Britain and EU release full text of post-Brexit trade deal

Dunya News

Britain and EU release full text of post-Brexit trade deal

LONDON (AFP) - Britain and the European Union on Saturday published the full text of the post-Brexit trade agreement aimed at governing their relationship when the UK definitively leaves the bloc’s single market in just five days.

The document, which is more than 1,200 pages long, lays out detail on trade, law enforcement and dispute settlement among other arrangements after the UK leaves the single market and customs union on 31 December.

Despite the complexity of the document, which includes explanatory notes and side agreements on nuclear cooperation and the exchange of classified information, both sides have indicated they will rush through the adoption.

However, with fishing rights one of the final sticking points in the negotiations, a UK fishing industry body condemned the deal as "paltry".

David Frost, the UK’s chief negotiator, told reporters on Saturday the deal was "one of the biggest and broadest agreements ever covering not just trading goods, but services, aviation, road transport, Social Security, health cooperation, law enforcement".

"This should be the beginning of a moment of national renewal for us," Frost said, reiterating that the agreement allowed Britain to leave the single market and the customs union without aligning to the EU and the European Court of Justice.

 

UK ‘compromises’

 

As he tweeted out the 1,246-word agreement, which had been announced on Thursday after fraught negotiations that went right down to the wire, Frost’s EU counterpart Michel Barnier called the accord: "The result of many months of intensive and dedicated work."

In the foreword to the copy of the text published by the UK government, British Prime Minister Boris Johnson said the agreement had been "carefully judged to benefit everyone" and preserve "free trade for millions of people in the United Kingdom and across Europe".

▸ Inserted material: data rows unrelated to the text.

Section KeyedMap.
Context {K : Type} `{Countable K} {RK : Type} `{Countable RK} {V RV : Type}.
Variable order : list (K * V) -> list (K * V).
Hypothesis order_fair : forall l, order l ≡ₚ l.

Lemma TransMap_insertAll_from (f : K -> V -> RK * RV) (l : list (K * V)) (acc : gmap RK RV) :
  fold_left (fun res kv =>
               let '(tgtKey, tgtValue) := f (fst kv) (snd kv) in
               <[tgtKey := tgtValue]> res) l acc
  = insertAll (map (fun kv => f (fst kv) (snd kv)) l) acc.
Proof.
  unfold insertAll. revert acc. induction l as [|[k v] l IH]; intros acc; [reflexivity|].
  simpl. rewrite <- IH. now destruct (f k v).
Qed.

Lemma TransMap_insertAll (m : gmap K V) (f : K -> V -> RK * RV) :
  TransMap order m f = insertAll (map (fun kv => f (fst kv) (snd kv)) (rangeOf order m)) ∅.
Proof. apply TransMap_insertAll_from. Qed.

Lemma insertAll_size (l : list (RK * RV)) :
  NoDup l.*1 -> size (insertAll l ∅) = length l.
Proof.
  induction l as [|[k v] l IH] using rev_ind; [intros _; apply map_size_empty|].
  rewrite insertAll_snoc, fmap_app, length_app. simpl. intros Hnd.
  apply NoDup_app in Hnd as [Hnd [Hdis _]].
  rewrite map_size_insert_None.
  - rewrite IH by exact Hnd. lia.
  - rewrite insertAll_notin; [apply lookup_empty|].
    intros Hin. apply (Hdis k Hin). now left.
Qed.

(** X3.  Whatever the order of the iteration, every entry of the map
    that [TransMap] returns is the image of an entry of the argument, and
    the new key of every entry of the argument is present in the result.
    When no two entries are sent to the same new key, each new key holds
    the new value of its entry and the result has as many entries as the
    argument. *)
Theorem X3_TransMap_entries :
  forall (m : gmap K V) (f : K -> V -> RK * RV),
    (forall k' v', TransMap order m f !! k' = Some v' ->
                   exists k v, m !! k = Some v /\ f k v = (k', v')) /\
    (forall k v, m !! k = Some v -> is_Some (TransMap order m f !! fst (f k v))) /\
    ((forall k1 v1 k2 v2, m !! k1 = Some v1 -> m !! k2 = Some v2 ->
                          fst (f k1 v1) = fst (f k2 v2) -> k1 = k2) ->
     (forall k v, m !! k = Some v -> TransMap order m f !! fst (f k v) = Some (snd (f k v))) /\
     size (TransMap order m f) = size m).
Proof.
  intros m f. rewrite TransMap_insertAll. split; [|split].
  - intros k' v' Hl. apply insertAll_sound in Hl as [Hin | Hl];
      [|rewrite lookup_empty in Hl; discriminate].
    apply list_elem_of_In, in_map_iff in Hin as [[k v] [Hf Hin]].
    exists k, v. split; [|exact Hf]. apply (rangeOf_elem order order_fair).
    now apply list_elem_of_In.
  - intros k v Hkv. apply (insertAll_complete _ _ _ (snd (f k v))).
    apply list_elem_of_In, in_map_iff. exists (k, v). split; [simpl; now destruct (f k v)|].
    apply list_elem_of_In. now apply (rangeOf_elem order order_fair).
  - intros Hinj.
    assert (Hnd : NoDup (map (fun kv => f (fst kv) (snd kv)) (rangeOf order m)).*1).
    { pose proof (rangeOf_NoDup order order_fair m) as Hk.
      assert (Hin : forall kv, kv ∈ rangeOf order m -> m !! fst kv = Some (snd kv)).
      { intros [k v] Hkv. now apply (rangeOf_elem order order_fair). }
      induction (rangeOf order m) as [|[k v] l IH]; [constructor|].
      simpl in *. apply NoDup_cons in Hk as [Hk Hl]. apply NoDup_cons. split.
      - intros Hc. apply list_elem_of_fmap in Hc as [[k1 v1] [E Hc]].
        apply list_elem_of_In, in_map_iff in Hc as [[k2 v2] [E2 Hc]].
        apply list_elem_of_In in Hc. simpl in *.
        assert (k = k2).
        { apply (Hinj k v k2 v2).
          - apply (Hin (k, v)). now left.
          - apply (Hin (k2, v2)). now right.
          - rewrite E, E2. reflexivity. }
        subst k2. apply Hk. apply list_elem_of_fmap. now exists (k, v2).
      - apply IH; [exact Hl|]. intros kv Hkv. apply Hin. now right. }
    split.
    + intros k v Hkv. apply insertAll_in; [exact Hnd|].
      apply list_elem_of_In, in_map_iff. exists (k, v). split; [simpl; now destruct (f k v)|].
      apply list_elem_of_In. now apply (rangeOf_elem order order_fair).
    + rewrite insertAll_size by exact Hnd. rewrite length_map. unfold rangeOf.
      rewrite order_fair. apply length_map_to_list.
Qed.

"While we made our fair share of compromises during the negotiations, we never wavered from the goal of restoring national sovereignty," he wrote.

Senior UK government minister Michael Gove wrote in The Times newspaper that the deal would allow Britain to bring "innovation and investment to parts of the country that have endured economic decline".

He added there were still "significant changes" to be prepared for by businesses in the short term.

 

‘Sacrifice fishing’

 

But Britain’s fishing industry has expressed bitter disappointment, saying a five-year transition period when EU fleets will have free access to fish in UK waters, including up to six miles off the shoreline, was "pathetic".

"In the end it was clear that Boris Johnson wanted an overall trade deal and was willing to sacrifice fishing," said Barrie Deas, chief executive of the National Federation of Fishermen’s Organisations.

A senior member of the UK’s negotiating team conceded it would have been better to get to the end of the new fisheries transition period "a bit faster", but added "at the end of the transition, it returns to normal arrangements, and we have full control over our waters".

Britain’s parliament has been recalled to sit on December 30 so they can ratify the deal. A vote in favour is virtually assured after the UK’s main opposition Labour Party said its MPs would back it.

In a bid to unify his own Conservatives around the deal, Johnson has insisted the accord will stand up to scrutiny by the European Research Group, a core group Eurosceptic lawmakers in his party.

In Brussels, the European Commission has proposed the agreement be applied on a provisional basis until 28 February.

The European Parliament will be asked for its consent to the deal in 2021 and for the process to be concluded the Council, which brings together the executives of all 27 member states, must adopt the decision.

The bloc’s member states have indicated they will formally back the deal within a matter of days.

On Friday, EU ambassadors were briefed on the contents of the deal by Barnier where they agreed to write to the European Parliament of their intention to take a decision on the provisional application of the deal.